▶ **Assignment**: Whenever a line in the data contains "SetSuper", show that line.

▶ **Information supplied**:
Fixpoint touch_range (n : nat) (a : Z) : PM unit :=
  match n with
  | O => mret tt
  | S n' => touch a;; touch_range n' (a + 1)
  end.
Fixpoint dirty_range (n : nat) (a : Z) (s : paged) : paged :=
  match n with
  | O => s
  | S n' => dirty_range n' (a + 1) (if window a then set_dirty (blk_of a) s else s)
  end.

Definition flush_block (addr : Z) : PM unit :=
  s ← st_get;
  let blockno := blk_of addr in
  if negb (window addr) then st_panic "flush_block of bad va" else
  if negb (va_is_mapped s addr) || negb (va_is_dirty s addr) then mret tt else
  if host_ide_write s blockno <? 0 then st_panic "flush_block : ide_write" else
  st_mod (write_out blockno);;
  s ← st_get;
  if host_page_map s blockno <? 0 then st_panic "flush_block : sys_page_map" else
  st_mod (set_clean blockno).

Fixpoint run_paged {A} (p : prog A) : PM A :=
  match p with
  | Done a => mret a
  | Panics msg => st_panic msg
  | OutOfFuel => st_nofuel
  | Load a k =>
      touch a;; s ← st_get; run_paged (k (load8 (pg_mem s) a))
  | Store a v k =>
      touch a;;
      st_mod (fun s => let s := set_mem (store8 (pg_mem s) a v) s in
                       if window a then set_dirty (blk_of a) s else s);;
      run_paged k
  | Move d a n k =>
      touch_range (Z.to_nat n) a;; touch_range (Z.to_nat n) d;;
      st_mod (fun s => dirty_range (Z.to_nat n) d
                         (set_mem (memmove (pg_mem s) d a n) s));;
      run_paged k
  | Flush a k => flush_block a;; run_paged k
  | GetSuper k => s ← st_get; run_paged (k (pg_super s))
  | SetSuper v k =>
      st_mod (fun s => mkPaged (pg_mem s) (pg_disk s) (pg_mapped s) (pg_dirty s)
                         v (pg_inodes s));; run_paged k
  | GetInodes k => s ← st_get; run_paged (k (pg_inodes s))
  | SetInodes v k =>
      st_mod (fun s => mkPaged (pg_mem s) (pg_disk s) (pg_mapped s) (pg_dirty s)
                         (pg_super s) v);; run_paged k
  end.
End paged_machine.

(** ** The flat machine *)

Record flat : Type := mkFlat {
  fl_mem : mem; fl_disk : mem; fl_super : Z; fl_inodes : Z }.
Abbreviation FM := (ST Empty_set flat).

(** An access the paged machine serves whatever its cache holds. *)
Definition flat_ok (f : flat) (a : Z) : bool :=
  if window a then
    (fl_super f =? 0) ||
    (bitmap_here (blk_of a) && (blk_of a <? blk_num (fl_mem f) (fl_super f)) &&
     negb (blk_free (fl_mem f) (fl_super f) (blk_of a)))
  else PGSIZE <=? a.
Fixpoint flat_range_ok (n : nat) (f : flat) (a : Z) : bool :=
  match n with
  | O => true
  | S n' => flat_ok f a && flat_range_ok n' f (a + 1)
  end.
Definition fset_mem (m : mem) (f : flat) : flat :=
  mkFlat m (fl_disk f) (fl_super f) (fl_inodes f).
Definition fflush (b : Z) (f : flat) : flat :=
  mkFlat (fl_mem f)
    (blit (Z.to_nat BLKSIZE) (fl_disk f) (b * BLKSIZE) (fl_mem f) (blk_addr b))
    (fl_super f) (fl_inodes f).

(** It describes a mounted file system: [super] is not assigned. *)
Fixpoint run_flat {A} (p : prog A) : FM A :=
  match p with
  | Done a => mret a
  | Panics msg => st_panic msg
  | OutOfFuel => st_nofuel
  | Load a k =>
      f ← st_get; st_assert (flat_ok f a) "load";; run_flat (k (load8 (fl_mem f) a))
  | Store a v k =>
      f ← st_get; st_assert (flat_ok f a) "store";;
      st_mod (fset_mem (store8 (fl_mem f) a v));; run_flat k
  | Move d a n k =>
      f ← st_get;
      st_assert ((0 <=? n) && (0 <=? a) && (0 <=? d) && (a + n <=? 2 ^ 32) && (d + n <=? 2 ^ 32) &&
                 flat_range_ok (Z.to_nat n) f a && flat_range_ok (Z.to_nat n) f d) "memmove";;
      st_mod (fset_mem (memmove (fl_mem f) d a n));; run_flat k
  | Flush a k =>
      st_assert (window a) "flush";; st_mod (fflush (blk_of a));; run_flat k
  | GetSuper k => f ← st_get; run_flat (k (fl_super f))
  | SetSuper v k => st_crash "remount"
  | GetInodes k => f ← st_get; run_flat (k (fl_inodes f))
  | SetInodes v k =>
      st_mod (fun f => mkFlat (fl_mem f) (fl_disk f) (fl_super f) v);; run_flat k
  end.

(** * Theorems *)

Lemma load8_blit n m d src s a :
  load8 (blit n m d src s) a =
  if decide (d <= a < d + Z.of_nat n) then load8 src (s + (a - d)) else load8 m a.
Proof.
  revert m d s. induction n as [|n IH]; intros m d s; simpl.
  { by rewrite decide_False by lia. }
  rewrite IH. destruct (decide (a = d)) as [->|].
  - rewrite decide_False, decide_True by lia. rewrite load8_store8_eq.
    rewrite u8_small by apply load8_bound. f_equal. lia.
  - rewrite load8_store8_ne by lia. cases_lia; f_equal; lia.
Qed.
#[global] Arguments blit : simpl never.

Lemma window_iff a : window a = true <-> DISKMAP <= a < DISKMAP + DISKSIZE.
Proof. unfold window. rewrite andb_true_iff, Z.leb_le, Z.ltb_lt. done. Qed.
Lemma window_spec a : window a = true ->
  DISKMAP <= a < DISKMAP + DISKSIZE /\ blk_of a = (a - DISKMAP) / BLKSIZE /\
  0 <= blk_of a < DISKSIZE / BLKSIZE /\
  blk_addr (blk_of a) <= a < blk_addr (blk_of a) + BLKSIZE.
Proof.
  intros [H1 H2]%window_iff. unfold blk_of. rewrite u32_small
    by (unfold DISKMAP, DISKSIZE in *; lia).
  unfold blk_addr, BLKSIZE, PGSIZE, DISKMAP, DISKSIZE in *.
  repeat split; zdiv.
Qed.
Lemma blk_addr_of b o : 0 <= b < DISKSIZE / BLKSIZE -> 0 <= o < BLKSIZE ->
  window (blk_addr b + o) = true /\ blk_of (blk_addr b + o) = b.
Proof.
  intros Hb Ho. assert (Hw : window (blk_addr b + o) = true).
  { apply window_iff. unfold blk_addr, BLKSIZE, PGSIZE, DISKMAP, DISKSIZE in *. zdiv. }
  split; [done|]. apply window_spec in Hw as (_ & -> & _).
  unfold blk_addr, BLKSIZE, PGSIZE in *. zdiv.
Qed.

(** What the server reads at [a]: the cached page, or what the fault handler
    would bring in. *)
Definition vload8 (s : paged) (a : Z) : Z :=
  if window a && negb (va_is_mapped s a)
  then load8 (pg_disk s) (a - DISKMAP) else load8 (pg_mem s) a.

(** The correspondence of the two machines. *)
Record paged_flat (s : paged) (f : flat) : Prop := {
  pf_mem : forall a, vload8 s a = load8 (fl_mem f) a;
  pf_disk : mem_eq (pg_disk s) (fl_disk f);
  pf_super : pg_super s = fl_super f;
  pf_inodes : pg_inodes s = fl_inodes f;
  (* a page that is not dirty holds what the disk holds *)
  pf_clean : forall b o, b ∈ pg_mapped s -> b ∉ pg_dirty s -> 0 <= o < BLKSIZE ->
    load8 (pg_mem s) (blk_addr b + o) = load8 (pg_disk s) (b * BLKSIZE + o);
  pf_range : forall b, b ∈ pg_mapped s -> 0 <= b < DISKSIZE / BLKSIZE;
  (* once mounted, the super block is cached *)
  pf_mounted : pg_super s = 0 \/ (pg_super s = DISKMAP /\ 0 ∈ pg_mapped s) }.

Definition present (s : paged) (a : Z) : Prop := window a = true -> blk_of a ∈ pg_mapped s.

Lemma vload8_present s a : present s a -> vload8 s a = load8 (pg_mem s) a.
Proof.
  intros Hp. unfold vload8, va_is_mapped. destruct (window a) eqn:Hw; [|done].
  by rewrite bool_decide_eq_true_2 by auto.
Qed.
Lemma vload8_absent s a : window a = true -> blk_of a ∉ pg_mapped s ->
  vload8 s a = load8 (pg_disk s) (a - DISKMAP).
Proof.
  intros Hw Hp. unfold vload8, va_is_mapped. by rewrite Hw, bool_decide_eq_false_2.
Qed.

Lemma block0_present s a : 0 ∈ pg_mapped s -> DISKMAP <= a < DISKMAP + BLKSIZE -> present s a.
Proof.
  intros H0 Ha Hw. apply window_spec in Hw as (_ & -> & _).
  replace ((a - DISKMAP) / BLKSIZE) with 0; [done|].
  unfold BLKSIZE, PGSIZE in *. zdiv.
Qed.

Lemma load32_ext m1 m2 a :
  (forall i, 0 <= i < 4 -> load8 m1 (a + i) = load8 m2 (a + i)) -> load32 m1 a = load32 m2 a.
Proof.
  intros H. unfold load32, load16. rewrite <- (Z.add_0_r a) at 1 5.
  replace (a + 2 + 1) with (a + 3) by lia. by rewrite !H by lia.
Qed.
Lemma load16_ext m1 m2 a :
  load8 m1 a = load8 m2 a -> load8 m1 (a + 1) = load8 m2 (a + 1) -> load16 m1 a = load16 m2 a.
Proof. intros H1 H2. unfold load16. by rewrite H1, H2. Qed.

(** The handler's view of the free map depends on the super block only. *)
Lemma blk_num_ext m1 m2 :
  (forall a, DISKMAP <= a < DISKMAP + BLKSIZE -> load8 m1 a = load8 m2 a) ->
  blk_num m1 DISKMAP = blk_num m2 DISKMAP.
Proof.
  intros H. apply load16_ext; apply H; unfold s_blk_num, BLKSIZE, PGSIZE; lia.
Qed.
Lemma blk_free_ext m1 m2 b : 0 <= b -> bitmap_here b = true ->
  (forall a, DISKMAP <= a < DISKMAP + BLKSIZE -> load8 m1 a = load8 m2 a) ->
  blk_free m1 DISKMAP b = blk_free m2 DISKMAP b.
Proof.
  intros Hb0 Hb H. unfold blk_free. rewrite (blk_num_ext m1 m2 H).
  destruct (_ >=? _); [done|]. do 2 f_equal. apply load32_ext.
  intros i Hi. apply H. unfold bitmap_here in Hb. zbool.
  unfold s_blk_ocp, BLKSIZE, PGSIZE in *. zdiv.
Qed.

(** ** Faults are transparent *)

(** Membership in the sets of cached and dirty blocks. *)
Ltac in_cache := cbn [set_clean read_in pg_mapped pg_dirty] in *;
  repeat (setoid_rewrite elem_of_union || setoid_rewrite elem_of_difference
          || setoid_rewrite elem_of_singleton);
  repeat match goal with
  | H : ~ (_ ∈ _ ∖ _) |- _ => rewrite elem_of_difference in H
  | H : ~ (_ /\ _ ∉ {[_]}) |- _ => rewrite elem_of_singleton in H
  | H : context [_ ∈ _ ∪ _] |- _ => rewrite elem_of_union in H
  | H : context [_ ∈ {[_]}] |- _ => rewrite elem_of_singleton in H
  end; first [tauto | intuition congruence].

Section transparency.
Context {host : Host} {host_ok : HostOK}.
Implicit Types (s : paged) (f : flat).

▶ **Answer space**:
  | SetSuper v k =>
  | SetSuper v k => st_crash "remount"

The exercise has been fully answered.